(Collected data)
= Beginning of Section =
(* ===== verification/BufferMemory.v ===== *)
(** * The memory of the bounded buffer of server-rev1.c

    [put] stores a copy of its string, [destroyBuffer] frees what is in the buffer at the end. This
    file has the copies as blocks of the heap, and the buffer of BoundedBuffer.v as what they
    hold. *)

From stdpp Require Import base list gmap fin_maps strings.
From S2P Require Import Prelude CMem BoundedBuffer.

(** A string made by strdup, or the array. *)
Inductive bblk := Text (s : bytes) | Array.
Abbreviation BM := (M (heap bblk)).

Record mbuffer := MBuf { m_arr : ptr; m_slots : list ptr; m_put : nat; m_get : nat }.

(** [calloc(BUFFERSIZE, sizeof(String))], with [cur_put] and [cur_get] 0 *)
Definition new_buffer (BUFFERSIZE : nat) : BM mbuffer :=
  p ← malloc Array; mret (MBuf p (replicate BUFFERSIZE None) 0 0).

(** [put(str, buf)] *)
Definition put_copy (str : bytes) (b : mbuffer) : BM mbuffer :=
  p ← malloc (Text str);
  if decide (m_put b < length (m_slots b)) then
    mret (MBuf (m_arr b) (<[m_put b:=p]> (m_slots b)) (advance (length (m_slots b)) (m_put b)) (m_get b))
  else fail_ub BadAccess.

(** [getitem(buf)], and the string that the Printer finds there *)
Definition read_text (p : ptr) : BM bytes :=
  b ← load p; match b with Text s => mret s | Array => fail_ub BadAccess end.
Definition getitem_text (b : mbuffer) : BM (bytes * mbuffer) :=
  match m_slots b !! m_get b with
  | Some p =>
      s ← read_text p;
      mret (s, MBuf (m_arr b) (m_slots b) (m_put b) (advance (length (m_slots b)) (m_get b)))
  | None => fail_ub BadAccess
  end.

(** [destroyBuffer(buffer)] *)
Definition destroyBuffer (b : mbuffer) : BM unit :=
  for_each free (m_slots b);;
  free (m_arr b).

(** ** What the memory holds *)

Definition slot_holds (h : heap bblk) (p : ptr) (x : option bytes) : Prop :=
  match p, x with
  | None, None => True
  | Some l, Some s => cells h !! l = Some (Text s)
  | _, _ => False
  end.

(** The heap is [base], the array, the strings in it, and [lost] strings that nothing points to. *)
Record buffer_rep (base : gmap loc bblk) (lost : nat) (h : heap bblk) (m : mbuffer) (b : buffer) : Prop := {
  br_budget : budget h = None;
  br_arr : ∃ a, m_arr m = Some a ∧ cells h !! a = Some Array ∧ base !! a = None;
  br_slots : Forall2 (slot_holds h) (m_slots m) (slots b);
  br_nodup : NoDup (omap (M:=list) id (m_slots m));
  br_base : base ⊆ cells h ∧ ∀ l, l ∈ omap (M:=list) id (m_slots m) → base !! l = None;
  br_size : size (cells h) = size base + 1 + length (omap (M:=list) id (m_slots m)) + lost;
  br_cur : m_put m = cur_put b ∧ m_get m = cur_get b;
}.

Lemma new_buffer_ok N h :
  budget h = None →
  ∃ m h', new_buffer N h = Ok (m, h') ∧ buffer_rep (cells h) 0 h' m (Buf (replicate N None) 0 0).
Proof.
  intros Hb. pose proof (fresh_loc_fresh h) as Hf. unfold new_buffer. rewrite (bind_Ok _ _ _ _ _ (malloc_ok h Array Hb)).
  eexists _, _. split; [done|].
  assert (E : omap (M:=list) id (replicate N (@None loc)) = []) by (clear; by induction N).
  constructor; simpl; rewrite ?E; try done.
  - exists (fresh_loc h). by rewrite lookup_insert_eq.
  - apply Forall2_replicate. done.
  - constructor.
  - split; [by apply insert_subseteq|]. by intros l ?%elem_of_nil.
  - rewrite map_size_insert_None by done. simpl. lia.
Qed.

(** A slot is given a new string. *)
Lemma set_slot base lost h m b i (s : bytes) l :
  buffer_rep base lost h m b → i < length (slots b) → l = fresh_loc h →
  let lost' := lost + match slots b !! i with Some (Some _) => 1 | _ => 0 end in
  buffer_rep base lost' (hset l (Text s) h)
    (MBuf (m_arr m) (<[i:=Some l]> (m_slots m)) (m_put m) (m_get m))
    (Buf (<[i:=Some s]> (slots b)) (cur_put b) (cur_get b)).
Proof.
  intros [Hb (a & Ha & Hca & Hba) Hs Hn [Hsub Hout] Hsz Hc] Hi El. pose proof (fresh_loc_fresh h) as Hf.
  rewrite <- El in Hf. pose proof (Forall2_length _ _ _ Hs) as Hlen.
  destruct (lookup_lt_is_Some_2 (m_slots m) i ltac:(lia)) as [p Hp].
  destruct (lookup_lt_is_Some_2 (slots b) i Hi) as [x Hx]. pose proof (Forall2_lookup_lr _ _ _ _ _ _ Hs Hp Hx) as Hpx.
  apply list_elem_of_split_length in Hp as (l1 & l2 & E & Hl1).
  assert (Hin : ∀ y, y ∈ omap (M:=list) id (m_slots m) → is_Some (cells h !! y)).
  { intros y (q & Hq & Eq)%list_elem_of_omap. simpl in Eq. subst q. apply list_elem_of_lookup in Hq as [j Hj].
    destruct (Forall2_lookup_l _ _ _ _ _ Hs Hj) as (o & _ & Ho). destruct o; [by eexists|done]. }
  assert (Hnew : l ∉ omap (M:=list) id (m_slots m)) by (intros [? ?]%Hin; congruence).
  assert (Eins : <[i:=Some l]> (m_slots m) = l1 ++ Some l :: l2)
    by by rewrite E, Hl1, insert_app_r_alt, Nat.sub_diag by done.
  assert (Ho : omap (M:=list) id (m_slots m) = omap (M:=list) id l1 ++ omap (M:=list) id (p :: l2)) by by rewrite E, omap_app.
  rewrite Hx. constructor; simpl; rewrite ?Eins, ?omap_app; try done.
  - exists a. split; [done|]. split; [|done]. rewrite lookup_insert_ne; [done|]. intros ->. congruence.
  - rewrite <- Eins. apply Forall2_insert.
    + eapply Forall2_impl; [exact Hs|]. intros [y|] [z|] Hyz; try done. simpl in *.
      rewrite lookup_insert_ne; [done|]. intros <-. congruence.
    + simpl. by rewrite lookup_insert_eq.
  - change (omap (M:=list) id (Some l :: l2)) with (l :: omap (M:=list) id l2).
    rewrite Ho in Hn, Hnew. apply not_elem_of_app in Hnew as [Hn1 Hn2].
    apply NoDup_app in Hn as (Hd1 & Hd & Hd2).
    assert (Hsubl : ∀ y, y ∈ omap (M:=list) id l2 → y ∈ omap (M:=list) id (p :: l2)).
    { intros y Hy. destruct p; [by right|done]. }
    apply NoDup_app. split; [done|]. split.
    + intros y Hy [->|Hy2]%elem_of_cons; [done|]. by apply (Hd y Hy), Hsubl.
    + constructor; [by intros ?%Hsubl|]. destruct p; [by apply NoDup_cons in Hd2 as [_ ?]|done].
  - split; [etrans; [exact Hsub|by apply insert_subseteq]|]. intros y.
    change (omap (M:=list) id (Some l :: l2)) with (l :: omap (M:=list) id l2).
    rewrite elem_of_app, elem_of_cons. intros Hy. destruct (decide (y = l)) as [->|Hne].
    + destruct (base !! l) eqn:Eb; [|done]. by rewrite (lookup_weaken _ _ _ _ Eb Hsub) in Hf.
    + apply Hout. rewrite Ho, elem_of_app. destruct Hy as [?|[?|?]]; [by left|done|right].
      destruct p; [by right|done].
  - rewrite map_size_insert_None by done. rewrite Hsz, Ho, !length_app. destruct p, x; simpl; try done; lia.
Qed.

Lemma put_copy_ok base lost h m b str b' :
  buffer_rep base lost h m b → put str b = Ok b' →
  ∃ m' h', put_copy str m h = Ok (m', h') ∧
    buffer_rep base (lost + match slots b !! cur_put b with Some (Some _) => 1 | _ => 0 end) h' m' b'.
Proof.
  intros Hr. unfold put. case_decide as Hi; [|done]. intros [= <-].
  pose proof Hr as [Hb _ Hs _ _ _ [Hc Hg]]. pose proof (Forall2_length _ _ _ Hs) as Hlen.
  pose proof (set_slot _ _ _ _ _ _ str _ Hr Hi eq_refl) as Hr'.
  eexists _, _. split.
  - unfold put_copy. rewrite (bind_Ok _ _ _ _ _ (malloc_ok h (Text str) Hb)). by rewrite decide_True by lia.
  - destruct Hr' as [? ? ? ? ? ? _]. constructor; simpl in *; rewrite ?Hc; try done. by rewrite Hlen.
Qed.

Lemma getitem_text_ok base lost h m b :
  buffer_rep base lost h m b →
  match getitem b with
  | Ok (s, b') => ∃ m', getitem_text m h = Ok ((s, m'), h) ∧ buffer_rep base lost h m' b'
  | Ub u => getitem_text m h = Ub u
  | _ => False
  end.
Proof.
  intros [? ? Hs ? ? ? [Hc Hg]]. pose proof (Forall2_length _ _ _ Hs) as Hlen.
  unfold getitem, getitem_text. rewrite Hg.
  destruct (slots b !! cur_get b) as [o|] eqn:Ho.
  - destruct (Forall2_lookup_r _ _ _ _ _ Hs Ho) as (p & Hp & Hpo). rewrite Hp.
    destruct p as [l|], o as [s|]; try done. simpl in Hpo. eexists. split.
    + erewrite bind_Ok; [done|]. unfold read_text. by erewrite bind_Ok by by apply load_ok.
    + constructor; simpl; try done. by rewrite Hlen.
  - apply lookup_ge_None in Ho. by rewrite lookup_ge_None_2 by lia.
Qed.

Lemma free_all_ok ps : ∀ h : heap bblk,
  NoDup (omap (M:=list) id ps) → (∀ l, l ∈ omap (M:=list) id ps → is_Some (cells h !! l)) →
  ∃ h', for_each free ps h = Ok (tt, h') ∧
    (∀ l, l ∉ omap (M:=list) id ps → cells h' !! l = cells h !! l) ∧
    size (cells h) = size (cells h') + length (omap (M:=list) id ps).
Proof.
  induction ps as [|[l|] ps IH]; intros h Hn Hin.
  - exists h. split; [done|]. split; [done|]. simpl. lia.
  - change (omap (M:=list) id (Some l :: ps)) with (l :: omap (M:=list) id ps) in *.
    apply NoDup_cons in Hn as [Hl Hn]. destruct (Hin l ltac:(left)) as [b Hb].
    destruct (IH (hdel l h) Hn) as (h' & H & Hsame & Hsz).
    { intros y Hy. simpl. rewrite lookup_delete_ne by (by intros ->). apply Hin. by right. }
    exists h'. cbn [for_each]. erewrite bind_Ok by by eapply free_ok. split; [exact H|]. split.
    + intros y [Hy1 Hy2]%not_elem_of_cons. rewrite Hsame by done. simpl. by rewrite lookup_delete_ne.
    + simpl in Hsz. rewrite map_size_delete, Hb in Hsz. simpl in *.
      assert (size (cells h) ≠ 0) by (intros E%map_size_empty_inv; by rewrite E in Hb). lia.
  - change (omap (M:=list) id (None :: ps)) with (omap (M:=list) id ps) in *.
    destruct (IH h Hn Hin) as (h' & H & ?). exists h'. split; [|done]. cbn [for_each].
    by erewrite bind_Ok by done.
Qed.

Lemma destroyBuffer_ok base lost h m b :
  buffer_rep base lost h m b →
  ∃ h', destroyBuffer m h = Ok (tt, h') ∧ base ⊆ cells h' ∧ size (cells h') = size base + lost.
Proof.
  intros [Hb (a & Ha & Hca & Hba) Hs Hn [Hsub Hout] Hsz Hc].
  assert (Harr : a ∉ omap (M:=list) id (m_slots m)).
  { intros (q & Hq & Eq)%list_elem_of_omap. simpl in Eq. subst q. apply list_elem_of_lookup in Hq as [j Hj].
    destruct (Forall2_lookup_l _ _ _ _ _ Hs Hj) as ([s|] & _ & Ho); [|done]. simpl in Ho. congruence. }
  destruct (free_all_ok (m_slots m) h Hn) as (h1 & H1 & Hsame & Hsz1).
  { intros y (q & Hq & Eq)%list_elem_of_omap. simpl in Eq. subst q. apply list_elem_of_lookup in Hq as [j Hj].
    destruct (Forall2_lookup_l _ _ _ _ _ Hs Hj) as (o & _ & Ho). destruct o; [by eexists|done]. }
  assert (Ha1 : cells h1 !! a = Some Array) by by rewrite Hsame.
  exists (hdel a h1). split; [|split].
  - unfold destroyBuffer. erewrite bind_Ok by exact H1. cbv beta. rewrite Ha. by eapply free_ok.
  - apply map_subseteq_spec. intros l x Hl. simpl. rewrite lookup_delete_ne by (intros ->; congruence).
    rewrite Hsame; [by eapply lookup_weaken|]. intros Hin%Hout. congruence.
  - simpl. rewrite map_size_delete, Ha1. simpl. lia.
Qed.

(** ** A buffer from its allocation to its end *)
Fixpoint put_copies (strs : list bytes) (b : mbuffer) : BM mbuffer :=
  match strs with [] => mret b | s :: ss => b' ← put_copy s b; put_copies ss b' end.

(** After [j] strings the first [j] slots are in use, and what does not fit is lost. *)
Lemma put_copies_ok base N strs : ∀ j lost h m b,
  0 < N → buffer_rep base lost h m b → length (slots b) = N → cur_put b = j mod N →
  (∀ i, i < N → i < j ↔ ∃ s, slots b !! i = Some (Some s)) → lost = j - N →
  ∃ m' h' b', put_copies strs m h = Ok (m', h') ∧
    buffer_rep base (j + length strs - N) h' m' b'.
Proof.
  induction strs as [|s strs IH]; intros j lost h m b HN Hr Hlen Hc Hu ->.
  - exists m, h, b. split; [done|]. by rewrite Nat.add_0_r.
  - pose proof (Nat.mod_upper_bound j N ltac:(lia)) as Hm.
    destruct (put_copy_ok _ _ _ _ _ s (Buf (<[cur_put b:=Some s]> (slots b))
      (advance (length (slots b)) (cur_put b)) (cur_get b)) Hr) as (m1 & h1 & H1 & Hr1).
    { unfold put. by rewrite decide_True by lia. }
    assert (Elost : j - N + match slots b !! cur_put b with Some (Some _) => 1 | _ => 0 end = S j - N).
    { specialize (Hu (j mod N) Hm). rewrite Hc. destruct (decide (j < N)) as [Hj|Hj].
      - rewrite Nat.mod_small in * by done.
        destruct (slots b !! j) as [[x|]|] eqn:E; try lia.
        exfalso. assert (j < j); [|lia]. apply Hu. by exists x.
      - assert (j mod N < j) as Hlt by lia. apply Hu in Hlt as [x ->]. lia. }
    rewrite Elost in Hr1.
    destruct (IH (S j) (S j - N) h1 m1 _ HN Hr1) as (m' & h' & b' & H2 & Hr2); simpl.
    + by rewrite length_insert.
    + rewrite Hlen, Hc. by apply advance_mod.
    + intros i Hi. destruct (decide (i = j mod N)) as [->|Hne].
      * rewrite Hc, list_lookup_insert_eq by lia. split; [by eauto|]. intros _.
        pose proof (Nat.Div0.mod_le j N). lia.
      * rewrite Hc, list_lookup_insert_ne by done. rewrite <- (Hu i Hi). split; [|lia].
        intros Hij. destruct (decide (i = j)) as [->|]; [|lia]. by rewrite Nat.mod_small in Hne.
    + done.
    + exists m', h', b'. split; [|by rewrite Nat.add_succ_r]. cbn [put_copies].
      by erewrite bind_Ok by exact H1.
Qed.

(** What is put and got, and what the buffer leaves behind: every string that put
    writes over one that was never freed is lost. *)
Theorem buffer_leaks_what_it_overwrites N strs h :
  0 < N → budget h = None →
  ∃ h', (b ← new_buffer N; b ← put_copies strs b; destroyBuffer b) h = Ok (tt, h') ∧
    cells h ⊆ cells h' ∧ size (cells h') = size (cells h) + (length strs - N).
Proof.
  intros HN Hb. destruct (new_buffer_ok N h Hb) as (m & h1 & H1 & Hr1).
  destruct (put_copies_ok _ N strs 0 0 h1 m _ HN Hr1) as (m2 & h2 & b2 & H2 & Hr2).
  - simpl. by rewrite length_replicate.
  - simpl. by rewrite Nat.Div0.mod_0_l.
  - intros i Hi. split; [lia|]. intros [s Hs]. simpl in Hs. by apply lookup_replicate in Hs as [? _].
  - done.
  - destruct (destroyBuffer_ok _ _ _ _ _ Hr2) as (h' & H3 & ? & ?). exists h'. split; [|done].
    erewrite bind_Ok by exact H1. cbv beta. by erewrite bind_Ok by exact H2.
Qed.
= End of Section =
With the first line being the one containing "- assert (j" and the last line the one containing "pose proof (Nat.Div0.mod_le", transcribe exactly the lines above that fall in that range.

      - assert (j mod N < j) as Hlt by lia. apply Hu in Hlt as [x ->]. lia. }
    rewrite Elost in Hr1.
    destruct (IH (S j) (S j - N) h1 m1 _ HN Hr1) as (m' & h' & b' & H2 & Hr2); simpl.
    + by rewrite length_insert.
    + rewrite Hlen, Hc. by apply advance_mod.
    + intros i Hi. destruct (decide (i = j mod N)) as [->|Hne].
      * rewrite Hc, list_lookup_insert_eq by lia. split; [by eauto|]. intros _.
        pose proof (Nat.Div0.mod_le j N). lia.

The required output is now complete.